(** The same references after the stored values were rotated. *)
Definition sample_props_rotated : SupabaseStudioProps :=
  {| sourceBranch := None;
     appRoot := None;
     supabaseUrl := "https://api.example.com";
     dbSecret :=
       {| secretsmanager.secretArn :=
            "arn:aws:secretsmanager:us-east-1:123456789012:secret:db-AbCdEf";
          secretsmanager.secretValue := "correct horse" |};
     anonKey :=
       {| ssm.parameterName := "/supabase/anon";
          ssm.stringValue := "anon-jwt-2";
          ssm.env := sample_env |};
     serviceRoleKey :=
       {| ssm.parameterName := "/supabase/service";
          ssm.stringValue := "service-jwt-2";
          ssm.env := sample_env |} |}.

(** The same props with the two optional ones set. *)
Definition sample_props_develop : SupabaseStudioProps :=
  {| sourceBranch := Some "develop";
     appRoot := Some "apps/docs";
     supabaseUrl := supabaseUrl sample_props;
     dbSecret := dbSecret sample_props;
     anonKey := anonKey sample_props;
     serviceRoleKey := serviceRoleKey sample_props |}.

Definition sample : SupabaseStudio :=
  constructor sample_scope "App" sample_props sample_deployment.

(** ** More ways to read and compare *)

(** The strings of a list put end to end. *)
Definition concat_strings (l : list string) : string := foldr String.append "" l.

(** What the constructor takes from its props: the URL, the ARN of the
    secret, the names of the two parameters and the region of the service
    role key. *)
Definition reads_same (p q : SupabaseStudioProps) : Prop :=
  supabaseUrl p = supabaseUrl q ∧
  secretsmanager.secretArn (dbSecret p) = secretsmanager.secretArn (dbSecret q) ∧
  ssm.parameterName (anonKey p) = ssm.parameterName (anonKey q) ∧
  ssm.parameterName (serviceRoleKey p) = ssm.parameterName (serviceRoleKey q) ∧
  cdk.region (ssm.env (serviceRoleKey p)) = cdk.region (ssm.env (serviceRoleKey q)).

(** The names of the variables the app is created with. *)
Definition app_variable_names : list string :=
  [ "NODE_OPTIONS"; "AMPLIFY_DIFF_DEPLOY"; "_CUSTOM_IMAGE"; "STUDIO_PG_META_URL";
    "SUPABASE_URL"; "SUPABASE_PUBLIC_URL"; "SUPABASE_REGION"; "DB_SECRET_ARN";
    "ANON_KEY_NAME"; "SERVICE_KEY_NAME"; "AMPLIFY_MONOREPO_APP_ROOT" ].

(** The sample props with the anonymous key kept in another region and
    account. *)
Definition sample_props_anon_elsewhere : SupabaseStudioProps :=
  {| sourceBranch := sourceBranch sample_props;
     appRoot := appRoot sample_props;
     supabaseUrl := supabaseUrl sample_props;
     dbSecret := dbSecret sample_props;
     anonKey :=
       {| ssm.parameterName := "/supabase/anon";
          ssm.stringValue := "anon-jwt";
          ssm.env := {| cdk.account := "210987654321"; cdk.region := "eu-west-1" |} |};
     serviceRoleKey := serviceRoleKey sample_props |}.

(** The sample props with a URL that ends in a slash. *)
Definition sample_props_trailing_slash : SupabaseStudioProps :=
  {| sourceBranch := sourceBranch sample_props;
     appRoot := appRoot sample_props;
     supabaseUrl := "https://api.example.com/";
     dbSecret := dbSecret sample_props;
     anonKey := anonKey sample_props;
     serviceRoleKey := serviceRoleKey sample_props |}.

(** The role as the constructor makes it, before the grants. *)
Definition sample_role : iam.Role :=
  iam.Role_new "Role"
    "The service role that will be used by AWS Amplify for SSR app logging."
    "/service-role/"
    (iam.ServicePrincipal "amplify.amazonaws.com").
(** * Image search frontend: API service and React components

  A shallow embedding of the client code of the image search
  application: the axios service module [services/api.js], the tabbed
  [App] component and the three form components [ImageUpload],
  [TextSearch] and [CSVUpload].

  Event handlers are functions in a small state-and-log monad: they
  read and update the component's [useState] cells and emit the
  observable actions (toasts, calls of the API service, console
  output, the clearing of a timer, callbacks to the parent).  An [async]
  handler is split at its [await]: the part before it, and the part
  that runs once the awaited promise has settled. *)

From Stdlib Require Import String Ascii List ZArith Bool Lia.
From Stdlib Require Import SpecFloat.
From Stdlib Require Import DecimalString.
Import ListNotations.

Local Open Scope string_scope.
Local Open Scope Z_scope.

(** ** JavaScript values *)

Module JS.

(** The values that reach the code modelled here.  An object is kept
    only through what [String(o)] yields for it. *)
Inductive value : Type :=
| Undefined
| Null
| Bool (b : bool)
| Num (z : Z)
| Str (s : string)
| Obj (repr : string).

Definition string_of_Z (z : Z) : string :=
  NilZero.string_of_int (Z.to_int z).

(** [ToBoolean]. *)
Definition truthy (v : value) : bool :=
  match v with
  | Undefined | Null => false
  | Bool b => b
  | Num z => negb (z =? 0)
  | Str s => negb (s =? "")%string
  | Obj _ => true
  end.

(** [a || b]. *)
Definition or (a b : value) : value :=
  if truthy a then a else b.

========

▶ _What to do_:
An exact copy of all the records is what is needed here.

▶ _Output for this exercise_:
(** The same references after the stored values were rotated. *)
Definition sample_props_rotated : SupabaseStudioProps :=
  {| sourceBranch := None;
     appRoot := None;
     supabaseUrl := "https://api.example.com";
     dbSecret :=
       {| secretsmanager.secretArn :=
            "arn:aws:secretsmanager:us-east-1:123456789012:secret:db-AbCdEf";
          secretsmanager.secretValue := "correct horse" |};
     anonKey :=
       {| ssm.parameterName := "/supabase/anon";
          ssm.stringValue := "anon-jwt-2";
          ssm.env := sample_env |};
     serviceRoleKey :=
       {| ssm.parameterName := "/supabase/service";
          ssm.stringValue := "service-jwt-2";
          ssm.env := sample_env |} |}.

(** The same props with the two optional ones set. *)
Definition sample_props_develop : SupabaseStudioProps :=
  {| sourceBranch := Some "develop";
     appRoot := Some "apps/docs";
     supabaseUrl := supabaseUrl sample_props;
     dbSecret := dbSecret sample_props;
     anonKey := anonKey sample_props;
     serviceRoleKey := serviceRoleKey sample_props |}.

Definition sample : SupabaseStudio :=
  constructor sample_scope "App" sample_props sample_deployment.

(** ** More ways to read and compare *)

(** The strings of a list put end to end. *)
Definition concat_strings (l : list string) : string := foldr String.append "" l.

(** What the constructor takes from its props: the URL, the ARN of the
    secret, the names of the two parameters and the region of the service
    role key. *)
Definition reads_same (p q : SupabaseStudioProps) : Prop :=
  supabaseUrl p = supabaseUrl q ∧
  secretsmanager.secretArn (dbSecret p) = secretsmanager.secretArn (dbSecret q) ∧
  ssm.parameterName (anonKey p) = ssm.parameterName (anonKey q) ∧
  ssm.parameterName (serviceRoleKey p) = ssm.parameterName (serviceRoleKey q) ∧
  cdk.region (ssm.env (serviceRoleKey p)) = cdk.region (ssm.env (serviceRoleKey q)).

(** The names of the variables the app is created with. *)
Definition app_variable_names : list string :=
  [ "NODE_OPTIONS"; "AMPLIFY_DIFF_DEPLOY"; "_CUSTOM_IMAGE"; "STUDIO_PG_META_URL";
    "SUPABASE_URL"; "SUPABASE_PUBLIC_URL"; "SUPABASE_REGION"; "DB_SECRET_ARN";
    "ANON_KEY_NAME"; "SERVICE_KEY_NAME"; "AMPLIFY_MONOREPO_APP_ROOT" ].

(** The sample props with the anonymous key kept in another region and
    account. *)
Definition sample_props_anon_elsewhere : SupabaseStudioProps :=
  {| sourceBranch := sourceBranch sample_props;
     appRoot := appRoot sample_props;
     supabaseUrl := supabaseUrl sample_props;
     dbSecret := dbSecret sample_props;
     anonKey :=
       {| ssm.parameterName := "/supabase/anon";
          ssm.stringValue := "anon-jwt";
          ssm.env := {| cdk.account := "210987654321"; cdk.region := "eu-west-1" |} |};
     serviceRoleKey := serviceRoleKey sample_props |}.

(** The sample props with a URL that ends in a slash. *)
Definition sample_props_trailing_slash : SupabaseStudioProps :=
  {| sourceBranch := sourceBranch sample_props;
     appRoot := appRoot sample_props;
     supabaseUrl := "https://api.example.com/";
     dbSecret := dbSecret sample_props;
     anonKey := anonKey sample_props;
     serviceRoleKey := serviceRoleKey sample_props |}.

(** The role as the constructor makes it, before the grants. *)
Definition sample_role : iam.Role :=
  iam.Role_new "Role"
    "The service role that will be used by AWS Amplify for SSR app logging."
    "/service-role/"
    (iam.ServicePrincipal "amplify.amazonaws.com").
(** * Image search frontend: API service and React components

  A shallow embedding of the client code of the image search
  application: the axios service module [services/api.js], the tabbed
  [App] component and the three form components [ImageUpload],
  [TextSearch] and [CSVUpload].

  Event handlers are functions in a small state-and-log monad: they
  read and update the component's [useState] cells and emit the
  observable actions (toasts, calls of the API service, console
  output, the clearing of a timer, callbacks to the parent).  An [async]
  handler is split at its [await]: the part before it, and the part
  that runs once the awaited promise has settled. *)

From Stdlib Require Import String Ascii List ZArith Bool Lia.
From Stdlib Require Import SpecFloat.
From Stdlib Require Import DecimalString.
Import ListNotations.

Local Open Scope string_scope.
Local Open Scope Z_scope.

(** ** JavaScript values *)

Module JS.

(** The values that reach the code modelled here.  An object is kept
    only through what [String(o)] yields for it. *)
Inductive value : Type :=
| Undefined
| Null
| Bool (b : bool)
| Num (z : Z)
| Str (s : string)
| Obj (repr : string).

Definition string_of_Z (z : Z) : string :=
  NilZero.string_of_int (Z.to_int z).

(** [ToBoolean]. *)
Definition truthy (v : value) : bool :=
  match v with
  | Undefined | Null => false
  | Bool b => b
  | Num z => negb (z =? 0)
  | Str s => negb (s =? "")%string
  | Obj _ => true
  end.

(** [a || b]. *)
Definition or (a b : value) : value :=
  if truthy a then a else b.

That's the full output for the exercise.